First let’s capture user’s click to move a square on a non-rotated container. For this we’ll build a very basic vanilla JavaScript app which consists of two parts:

  1. Rendering the elements, red rectangle and a small blue square.
  2. Using event listener to capture user click and move the square.

capture user click

Now let’s rotate the red rectangle/container and see what happens!

#page {
  transform: rotate(90deg) translateY(-100%);
  transform-origin: left top;
}

Note: we’re setting the transformation origin to left, top to make further calculation simpler, and we’re moving/translating Y to move the container to the original position (#1).

We expected it to work out of the box right? let’s see what’s happening.

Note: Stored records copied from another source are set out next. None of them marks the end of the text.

(* ===== verification/Json.v ===== *)
(** * Parsed YAML and JSON documents

    The values the readers and services receive ([Any] in the source), with the
    Python conversions they apply to them.  Mappings have string keys.  The text
    Python prints for floats and containers is a parameter ([PyRepr]). *)
From Stdlib Require Import Ascii.
From S2P Require Import Prelude Net.
Local Open Scope string_scope.
Local Open Scope list_scope.
Local Open Scope Z_scope.

Inductive json :=
  | JNull
  | JBool (b : bool)
  | JInt (z : Z)
  | JFloat (q : Q)
  | JStr (s : string)
  | JList (l : list json)
  | JObj (d : list (string * json)).

Class PyRepr := { repr_float : Q → string; repr_container : json → string }.

(** [str(x)] *)
Definition py_str `{PyRepr} (j : json) : string :=
  match j with
  | JNull => "None"
  | JBool true => "True"
  | JBool false => "False"
  | JInt z => str_Z z
  | JFloat q => repr_float q
  | JStr s => s
  | JList _ | JObj _ => repr_container j
  end.

(** [bool(x)] *)
Definition py_truth (j : json) : bool :=
  match j with
  | JNull => false
  | JBool b => b
  | JInt z => negb (z =? 0)
  | JFloat q => negb (Qeqb q 0)
  | JStr s => nonempty s
  | JList l => negb (bool_decide (length l = 0%nat))
  | JObj d => negb (bool_decide (length d = 0%nat))
  end.

(** ** Numbers in text *)

Definition is_space (a : ascii) : bool :=
  let n := N_of_ascii a in ((9 <=? n) && (n <=? 13) || (28 <=? n) && (n <=? 32))%N.

Fixpoint lstrip (s : string) : string :=
  match s with
  | EmptyString => EmptyString
  | String a s' => if is_space a then lstrip s' else s
  end.

Fixpoint rev_string (s : string) (acc : string) : string :=
  match s with EmptyString => acc | String a s' => rev_string s' (String a acc) end.

Definition strip (s : string) : string := rev_string (lstrip (rev_string (lstrip s) "")) "".

(** Digits with single underscores between them. *)
Fixpoint digits_us (s : string) (acc : Z) (after_digit : bool) : option Z :=
  match s with
  | EmptyString => if after_digit then Some acc else None
  | String a s' =>
      match digit_of a with
      | Some d => digits_us s' (10 * acc + d) true
      | None => if Ascii.eqb a "_"%char && after_digit then digits_us s' acc false else None
      end
  end.

Definition signed {A} (parse : string → option A) (neg : A → A) (s : string) : option A :=
  match s with
  | String "-"%char s' => neg <$> parse s'
  | String "+"%char s' => parse s'
  | _ => parse s
  end.

Definition parse_int (s : string) : option Z :=
  signed (λ s, digits_us s 0 false) Z.opp (strip s).

Definition invalid_int {A} (s : string) : result A :=
  raise ValueError ("invalid literal for int() with base 10: '" +:+ s +:+ "'").

(** [int(q)]: towards zero. *)
Definition trunc (q : Q) : Z := Z.quot (Qnum q) (Zpos (Qden q)).

(** [int(x)] *)
Definition py_int (j : json) : result Z :=
  match j with
  | JInt z => Ok z
  | JBool b => Ok (if b then 1 else 0)
  | JFloat q => Ok (trunc q)
  | JStr s => match parse_int s with Some z => Ok z | None => invalid_int s end
  | JNull | JList _ | JObj _ =>
      raise TypeError "int() argument must be a string, a bytes-like object or a real number"
  end.

(** Decimal notation [12], [1.5], [.5], [2e-3]: mantissa digits and scale. *)
Fixpoint mantissa (s : string) (acc : Z) (scale : Z) (seen_dot seen_digit : bool)
    : option (Z * Z * string) :=
  match s with
  | EmptyString => if seen_digit then Some (acc, scale, "") else None
  | String a s' =>
      match digit_of a with
      | Some d => mantissa s' (10 * acc + d) (if seen_dot then scale + 1 else scale) seen_dot true
      | None =>
          if Ascii.eqb a "."%char && negb seen_dot then mantissa s' acc scale true seen_digit
          else if seen_digit then Some (acc, scale, s) else None
      end
  end.

Definition scaled (m e : Z) : Q :=
  if 0 <=? e then inject_Z (m * 10 ^ e) else Qmake m (Z.to_pos (10 ^ (- e))).

Definition parse_unsigned_float (s : string) : option Q :=
  match mantissa s 0 0 false false with
  | Some (m, sc, EmptyString) => Some (scaled m (- sc))
  | Some (m, sc, String a rest) =>
      if Ascii.eqb a "e"%char || Ascii.eqb a "E"%char then
        match signed parse_digits Z.opp rest with
        | Some e => Some (scaled m (e - sc))
        | None => None
        end
      else None
  | None => None
  end.

(** [float(text)] for finite decimal text ([inf] and [nan] have no rational). *)
Definition parse_float (s : string) : option Q := signed parse_unsigned_float Qopp (strip s).

(** [float(x)] *)
Definition py_float (j : json) : result Q :=
  match j with
  | JInt z => Ok (inject_Z z)
  | JBool b => Ok (if b then 1 else 0)%Q
  | JFloat q => Ok q
  | JStr s => of_option (parse_float s) ValueError ("could not convert string to float: '" +:+ s +:+ "'")
  | JNull | JList _ | JObj _ => raise TypeError "float() argument must be a string or a real number"
  end.

(** ** Mappings and lists *)

(** [isinstance(x, Mapping)] *)
Definition is_mapping (j : json) : bool := match j with JObj _ => true | _ => false end.
Definition is_list (j : json) : bool := match j with JList _ => true | _ => false end.

(** [dict(x)]; sequences of pairs standing for a mapping are outside the model. *)
Definition as_dict (j : json) : result (dict string json) :=
  match j with
  | JObj d => Ok d
  | JList [] | JStr "" => Ok []
  | _ => raise TypeError "object is not a mapping"
  end.

(** [x[key]] *)
Definition getitem (j : json) (k : string) : result json :=
  match j with
  | JObj d => of_option (dget d k) KeyError k
  | _ => raise TypeError "object is not subscriptable by a string"
  end.

(** [x.get(key)] and [x.get(key, default)] *)
Definition get_opt (j : json) (k : string) : result (option json) :=
  match j with
  | JObj d => Ok (dget d k)
  | _ => raise AttributeError "object has no attribute 'get'"
  end.

Definition get_default (j : json) (k : string) (default : json) : result json :=
  o ← get_opt j k; Ok (match o with Some v => v | None => default end).

(** Iterating a value: lists give their items, mappings their keys, strings
    their characters. *)
Fixpoint chars (s : string) : list json :=
  match s with EmptyString => [] | String a s' => JStr (String a EmptyString) :: chars s' end.

Definition items_of (j : json) : result (list json) :=
  match j with
  | JList l => Ok l
  | JObj d => Ok (map (λ p, JStr p.1) d)
  | JStr s => Ok (chars s)
  | _ => raise TypeError "object is not iterable"
  end.

Definition lower_char (a : ascii) : ascii :=
  let n := N_of_ascii a in
  if ((65 <=? n) && (n <=? 90))%N then ascii_of_N (n + 32) else a.

(** [s.lower()] on ASCII text *)
Fixpoint lower (s : string) : string :=
  match s with EmptyString => EmptyString | String a s' => String (lower_char a) (lower s') end.

(** ** Text of integers *)

Example int_ex : parse_int " -12_000" = Some (-12000) ∧ parse_int "1__0" = None ∧ parse_int "" = None.
Proof. by vm_compute. Qed.
Example float_ex : parse_float "2.5e-1" = Some (25 # 100)%Q ∧ parse_float "." = None.
Proof. by vm_compute. Qed.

It turns out that the click event doesn’t get transformed with its container as we may have expected, so basically we’ll have to handle the transformation manually, using the following 2d rotation matrix (clockwise direction) we can get rotate the user’s click coordination to the same clockwise 90°:

rotation matrix

In JavaScript this could be something like this:

// Get the container height
const { offsetHeight } = document.getElementById("page");
// Angle in radians
const angle = 90 * (Math.PI / 180);
const cos = Math.round(Math.cos(angle));
const sin = Math.round(Math.sin(angle));

// Apply the rotation matrix
const rotatedLeft = clientX * cos + clientY * sin;
const rotatedTop = -clientX * sin + clientY * cos + offsetHeight;
// we've to add offsetHeight in this case, because of (#1) correction.

As we’ve seen we need to apply exactly the same applied transformation within CSS from JavaScript side, unfortunately we had to do it manually applying some lineal algebra.

Finally the study case is only for 90°, but the same logic can be applied to get other notable angles working.